**Problem details**. Report each line of the entries below that includes "search".

-------------------------

(** * Agent control loop of the Minecraft bot: state store, decision engine,
      action executor.

    The repository holds two variants of the same program:
    - the core variant (v3.0): busy flag, error counter, history of 100,
      three progression phases, stepwise movement;
    - the broad variant (v2.0, [bot.js]): no busy flag, history of 50, four
      progression phases, one packet per command.

    Modelling conventions.
    - A JavaScript string is a [string]; its code units are taken to be
      bytes and case mapping acts on the letters A-Z only.
    - A JavaScript number is idealised: integers are [Z], coordinates are
      exact rationals ([Q]) extended with [NaN] and [undefined].
    - Asynchronous code is cut at its [await]s: the code between two awaits
      is one atomic transition of a step function; the environment decides
      which timer fires next.
    - Wall-clock readings ([Date]) and [Math.random] draws are inputs. *)

From Stdlib Require Import String Ascii List ZArith QArith Qround Bool Lia.
From Stdlib Require Import DecimalString.
Import ListNotations.

Close Scope Q_scope.
Open Scope string_scope.
Open Scope Z_scope.

(** ** JavaScript strings *)

Module JS.

Definition is_upper (c : ascii) : bool :=
  let n := nat_of_ascii c in (65 <=? n)%nat && (n <=? 90)%nat.

Definition lower_char (c : ascii) : ascii :=
  if is_upper c then ascii_of_nat (nat_of_ascii c + 32) else c.

(** [String.prototype.toLowerCase] *)
Fixpoint toLowerCase (s : string) : string :=
  match s with
  | EmptyString => EmptyString
  | String c r => String (lower_char c) (toLowerCase r)
  end.

(** [String.prototype.includes]: [needle] occurs somewhere in [s]. *)
Fixpoint includes (s needle : string) : bool :=
  String.prefix needle s ||
  match s with
  | EmptyString => false
  | String _ r => includes r needle
  end.

(** The white space of [\s] and of [trim], within the byte range:
    TAB, LF, VT, FF, CR, SPACE and NBSP. *)
Definition is_space (c : ascii) : bool :=
  let n := nat_of_ascii c in
  ((9 <=? n)%nat && (n <=? 13)%nat) || (n =? 32)%nat || (n =? 160)%nat.

Definition LF : ascii := ascii_of_nat 10.
Definition CR : ascii := ascii_of_nat 13.

(** The characters [.] does not match within the byte range: LF and CR. *)
Definition is_line_terminator (c : ascii) : bool :=
  Ascii.eqb c LF || Ascii.eqb c CR.

Fixpoint trimStart (s : string) : string :=
  match s with
  | EmptyString => EmptyString
  | String c r => if is_space c then trimStart r else s
  end.

(** Removes trailing white space: a character is kept when something that
    is kept follows it or when it is not white space. *)
Fixpoint trimEnd (s : string) : string :=
  match s with
  | EmptyString => EmptyString
  | String c r =>
      match trimEnd r with
      | EmptyString => if is_space c then EmptyString else String c EmptyString
      | r' => String c r'
      end
  end.

(** [String.prototype.trim] *)
Definition trim (s : string) : string := trimEnd (trimStart s).

(** [s.split(/\s+/)]: the pieces between maximal runs of white space; a
    leading or trailing run leaves an empty piece, and the empty string
    splits into one empty piece. [cur] is the piece being read (reversed
    accumulation is avoided by appending), [insep] tells that the previous
    character belonged to a separator. *)
Fixpoint split_ws_go (s cur : string) (insep : bool) : list string :=
  match s with
  | EmptyString => [cur]
  | String c r =>
      if is_space c then
        if insep then split_ws_go r cur true
        else cur :: split_ws_go r EmptyString true
      else split_ws_go r (cur ++ String c EmptyString) false
  end.

Definition split_ws (s : string) : list string := split_ws_go s EmptyString false.

(** [s.split(' ')]: the pieces between single spaces. *)
Fixpoint split_space_go (s cur : string) : list string :=
  match s with
  | EmptyString => [cur]
  | String c r =>
      if Ascii.eqb c " "%char then cur :: split_space_go r EmptyString
      else split_space_go r (cur ++ String c EmptyString)
  end.

Definition split_space (s : string) : list string := split_space_go s EmptyString.

(** [parts.join(' ')] *)
Definition join_space (parts : list string) : string := String.concat " " parts.

(** Decimal rendering of an integer, as a template literal prints it. *)
Definition show_Z (z : Z) : string := NilEmpty.string_of_int (Z.to_int z).

(** *** [parseInt] without a radix

    Optional sign, then either [0x]/[0X] and hexadecimal digits or decimal
    digits; reading stops at the first character that is not a digit, and
    no digit at all gives [NaN] ([None]).  The callers pass pieces of a
    split on white space, so there is no leading white space to skip. *)

Definition digit_val (c : ascii) : option Z :=
  let n := nat_of_ascii c in
  if (48 <=? n)%nat && (n <=? 57)%nat then Some (Z.of_nat (n - 48)) else None.

Definition hex_val (c : ascii) : option Z :=
  let n := nat_of_ascii c in
  if (48 <=? n)%nat && (n <=? 57)%nat then Some (Z.of_nat (n - 48))
  else if (97 <=? n)%nat && (n <=? 102)%nat then Some (Z.of_nat (n - 87))
  else if (65 <=? n)%nat && (n <=? 70)%nat then Some (Z.of_nat (n - 55))
  else None.

Fixpoint read_digits (val : ascii -> option Z) (radix : Z) (s : string)
    (acc : option Z) : option Z :=
  match s with
  | EmptyString => acc
  | String c r =>
      match val c with
      | Some d =>
          read_digits val radix r
            (Some (match acc with Some a => a * radix + d | None => d end))
      | None => acc
      end
  end.

Definition parse_unsigned (s : string) : option Z :=
  match s with
  | String "0" (String "x" r) | String "0" (String "X" r) =>
      read_digits hex_val 16 r None
  | _ => read_digits digit_val 10 s None
  end.

Definition parseInt (s : string) : option Z :=
  match s with
  | String "-" r => option_map Z.opp (parse_unsigned r)
  | String "+" r => parse_unsigned r
  | _ => parse_unsigned s
  end.

(** *** Numbers that may be [NaN] or [undefined] *)

Inductive num : Type :=
| Fin (q : Q)
| NaN
| Undefined.

Definition num_add (a b : num) : num :=
  match a, b with
  | Fin p, Fin q => Fin (p + q)%Q
  | _, _ => NaN
  end.

Definition num_mul (a b : num) : num :=
  match a, b with
  | Fin p, Fin q => Fin (p * q)%Q
  | _, _ => NaN
  end.

(** [Math.floor] *)
Definition num_floor (a : num) : num :=
  match a with
  | Fin p => Fin (inject_Z (Qfloor p))
  | _ => NaN
  end.

(** [a === 0] *)
Definition num_is_zero (a : num) : bool :=
  match a with
  | Fin p => Qeq_bool p 0
  | _ => false
  end.


End JS.

(** ** Regular expressions

    The decision engine uses two patterns, both with the [i] flag:
    [/ACTION:\s*(.+?)(?:\n|$)/i] and, for each command verb,
    [new RegExp(`${cmd}\\s+[^\\n]+`, 'i')].  They are built from the atoms
    below and matched by backtracking in the order the language fixes:
    a greedy repetition tries the longest run first, a lazy one the
    shortest. *)

Module Regex.

Inductive atom : Type :=
| Lit (c : ascii)                      (* one character, compared ignoring case *)
| Star (cls : ascii -> bool)           (* cls*, greedy *)
| Plus (cls : ascii -> bool)           (* cls+, greedy *)
| LazyPlusGroup (cls : ascii -> bool)  (* (cls+?), the capturing group *)
| NewlineOrEnd.                        (* (?:\n|$), without the m flag *)

Definition ci_eqb (a b : ascii) : bool :=
  Ascii.eqb (JS.lower_char a) (JS.lower_char b).

Definition whitespace (c : ascii) : bool := JS.is_space c.
Definition dot (c : ascii) : bool := negb (JS.is_line_terminator c).
Definition not_newline (c : ascii) : bool := negb (Ascii.eqb c JS.LF).

(** A successful match: the text matched and the text captured by the
    group (empty when the pattern has no group). *)
Definition found : Type := (string * string)%type.

Definition consume (c : ascii) (r : option found) : option found :=
  match r with
  | Some (m, cap) => Some (String c m, cap)
  | None => None
  end.

(** [cls*] followed by [k]: the longest run first, then shorter ones. *)
Fixpoint star (cls : ascii -> bool) (k : string -> option found) (s : string)
    : option found :=
  match s with
  | String d r =>
      if cls d then
        match star cls k r with
        | Some f => consume d (Some f)
        | None => k s
        end
      else k s
  | EmptyString => k EmptyString
  end.

(** [cls+] followed by [k]. *)
Definition plus (cls : ascii -> bool) (k : string -> option found) (s : string)
    : option found :=
  match s with
  | String d r => if cls d then consume d (star cls k r) else None
  | EmptyString => None
  end.

(** [(cls+?)] followed by [k]: the shortest run first; the run is the
    capture. *)
Fixpoint lazy_plus_group (cls : ascii -> bool) (k : string -> option found)
    (s : string) : option found :=
  match s with
  | String d r =>
      if cls d then
        match k r with
        | Some (m, _) => Some (String d m, String d EmptyString)
        | None =>
            match lazy_plus_group cls k r with
            | Some (m, cap) => Some (String d m, String d cap)
            | None => None
            end
        end
      else None
  | EmptyString => None
  end.

(** [(?:\n|$)] followed by [k]. *)
Definition newline_or_end (k : string -> option found) (s : string) : option found :=
  match s with
  | EmptyString => k EmptyString
  | String d r => if Ascii.eqb d JS.LF then consume d (k r) else None
  end.

(** Matches the pattern at the very start of [s]. *)
Fixpoint match_here (re : list atom) (s : string) {struct re} : option found :=
  match re with
  | [] => Some (EmptyString, EmptyString)
  | Lit c :: re' =>
      match s with
      | String d r => if ci_eqb c d then consume d (match_here re' r) else None
      | EmptyString => None
      end
  | Star cls :: re' => star cls (match_here re') s
  | Plus cls :: re' => plus cls (match_here re') s
  | LazyPlusGroup cls :: re' => lazy_plus_group cls (match_here re') s
  | NewlineOrEnd :: re' => newline_or_end (match_here re') s
  end.

(** [s.match(re)] without the [g] flag: the match at the leftmost
    position that has one. *)
Fixpoint search (re : list atom) (s : string) : option found :=
  match match_here re s with
  | Some f => Some f
  | None =>
      match s with
      | EmptyString => None
      | String _ r => search re r
      end
  end.

Fixpoint lits (s : string) : list atom :=
  match s with
  | EmptyString => []
  | String c r => Lit c :: lits r
  end.

(** [/ACTION:\s*(.+?)(?:\n|$)/i] *)
Definition action_marker : list atom :=
  (lits "ACTION:" ++ [Star whitespace; LazyPlusGroup dot; NewlineOrEnd])%list.

(** [new RegExp(`${cmd}\\s+[^\\n]+`, 'i')] *)
Definition verb_phrase (cmd : string) : list atom :=
  (lits cmd ++ [Plus whitespace; Plus not_newline])%list.

(** [s.split(sep)[0]]: the text before the first occurrence of [sep], the
    whole text when there is none. *)
Fixpoint before_first (sep s : string) : string :=
  if String.prefix sep s then EmptyString
  else match s with
       | EmptyString => EmptyString
       | String c r => String c (before_first sep r)
       end.

End Regex.

(** ** Data shared by the two variants *)

(** The progression phase; the source stores it as one of the strings
    'early', 'mid', 'late', 'endgame'. *)
Inductive GamePhase : Type := early | mid | late | endgame.

Definition GamePhase_eqb (a b : GamePhase) : bool :=
  match a, b with
  | early, early | mid, mid | late, late | endgame, endgame => true
  | _, _ => false
  end.

(** An inventory entry; [name] may be missing on a packet item. *)
Record ItemStack : Type := { name : option string; count : Z }.

Record Position : Type := { x : JS.num; y : JS.num; z : JS.num }.

Record Rotation : Type := { yaw : JS.num; pitch : JS.num }.

(** [inventory.map(i => i.name?.toLowerCase() || '')] *)
Definition item_names (inventory : list ItemStack) : list string :=
  map (fun i => match name i with
                | Some n => JS.toLowerCase n
                | None => EmptyString
                end) inventory.

(** [list.slice(-n)] for a positive [n]: the last [n] elements. *)
Definition slice_last {A : Type} (n : nat) (l : list A) : list A :=
  skipn (length l - n) l.

(** What a command handler resolves to, as far as [execute] reads it.  The
    handlers build [{success, message}]; the functions inherited from
    [Object.prototype] return values on which the two fields read as
    [undefined] ([None]): an empty object, a string, [false]. *)
Record ExecutionResult : Type := {
  success : option bool;
  message : option string
}.
(** * VTU-nikki frontend: a shallow embedding of the dashboard logic

    The TypeScript sources embedded here are the helper modules
    [lib/utils.ts], [lib/credentials.ts], [lib/api.ts] and the page
    components [Preview], [History], [Upload], [Progress] together with
    the [CalendarPicker] and [PlausibilityGauge] components.

    Conventions of the embedding:
    - a JavaScript [number] is an IEEE binary64 value, modelled by the
      standard library's [spec_float] at precision 53 and exponent
      bound 1024, with the operations of [SpecFloat];
    - a plain object used as a record of optional string fields
      (credentials, request headers) is a [gmap string string];
    - a JS [Set] is an insertion-ordered duplicate-free list;
    - a [Date] is its time value, and the local time zone is a
      [JSDate.Zone], which may have clock changes;
    - React state is threaded explicitly, one record per component. *)

From Stdlib Require Import ZArith Lia Bool List.
From Stdlib Require Import Floats.SpecFloat.
From stdpp Require Import gmap strings list fin_maps sorting pretty.

#[local] Open Scope Z_scope.
#[local] Set Warnings "-clear-no-such-hyp".

(** ** JavaScript numbers *)

Module JS.

Definition prec : Z := 53.
Definition emax : Z := 1024.

Definition number : Type := spec_float.

Definition NaN : number := S754_nan.

(** The double nearest to an integer (an integer literal, or an integer
    read from JSON). *)
Definition of_Z (z : Z) : number := binary_normalize prec emax z 0 false.
Lemma insert_perm (x : A) (l : list A) :
  Permutation (x :: l) (PyList.insert key x l).
Proof.
  induction l as [ | y l IH]; simpl.
  - apply Permutation_refl.
  - destruct (key x <=? key y)%Z.
    + apply Permutation_refl.
    + eapply perm_trans; [apply perm_swap | now apply perm_skip].
Qed.

Lemma sort_ascending_perm (l : list A) :
  Permutation l (PyList.sort_ascending key l).
Proof.
  induction l as [ | x l IH]; simpl.
  - apply perm_nil.
  - eapply perm_trans; [apply perm_skip, IH | apply insert_perm].
Qed.

Lemma insert_sorted (x : A) (l : list A) :
  StronglySorted le_key l -> StronglySorted le_key (PyList.insert key x l).
Proof.
  induction 1 as [ | y l Hl IH Hy]; simpl.
  - constructor; constructor.
  - destruct (Z.leb_spec (key x) (key y)) as [Hxy | Hxy].
    + constructor; [now constructor | ].
      constructor; [exact Hxy | ].
      eapply Forall_impl; [ | exact Hy].
      intros z Hz. unfold le_key in *. lia.
    + constructor; [exact IH | ].
      apply (Permutation_Forall (insert_perm x l)).
      constructor; [unfold le_key; lia | exact Hy].
Qed.

Lemma sort_ascending_sorted (l : list A) :
  StronglySorted le_key (PyList.sort_ascending key l).
Proof.
  induction l as [ | x l IH]; simpl.
  - constructor.
  - now apply insert_sorted.
Qed.

Lemma insert_filter (d : Z) (x : A) (l : list A) :
  filter (has_key d) (PyList.insert key x l) = filter (has_key d) (x :: l).
Proof.
  induction l as [ | y l IH]; [reflexivity | ].
  cbn [PyList.insert].
  destruct (Z.leb_spec (key x) (key y)) as [Hxy | Hxy]; [reflexivity | ].
  cbn [filter] in *. rewrite IH. unfold has_key.
  destruct (Z.eqb_spec (key x) d), (Z.eqb_spec (key y) d); try reflexivity.
  lia.
Qed.

Lemma sort_ascending_filter (d : Z) (l : list A) :
  filter (has_key d) (PyList.sort_ascending key l) = filter (has_key d) l.
Proof.
  induction l as [ | x l IH]; [reflexivity | ].
  cbn [PyList.sort_ascending fold_right].
  fold (PyList.sort_ascending key l).
  rewrite insert_filter. cbn [filter]. now rewrite IH.
Qed.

-------------------------

**Answer to the exercise**.
Fixpoint search (re : list atom) (s : string) : option found :=
      | String _ r => search re r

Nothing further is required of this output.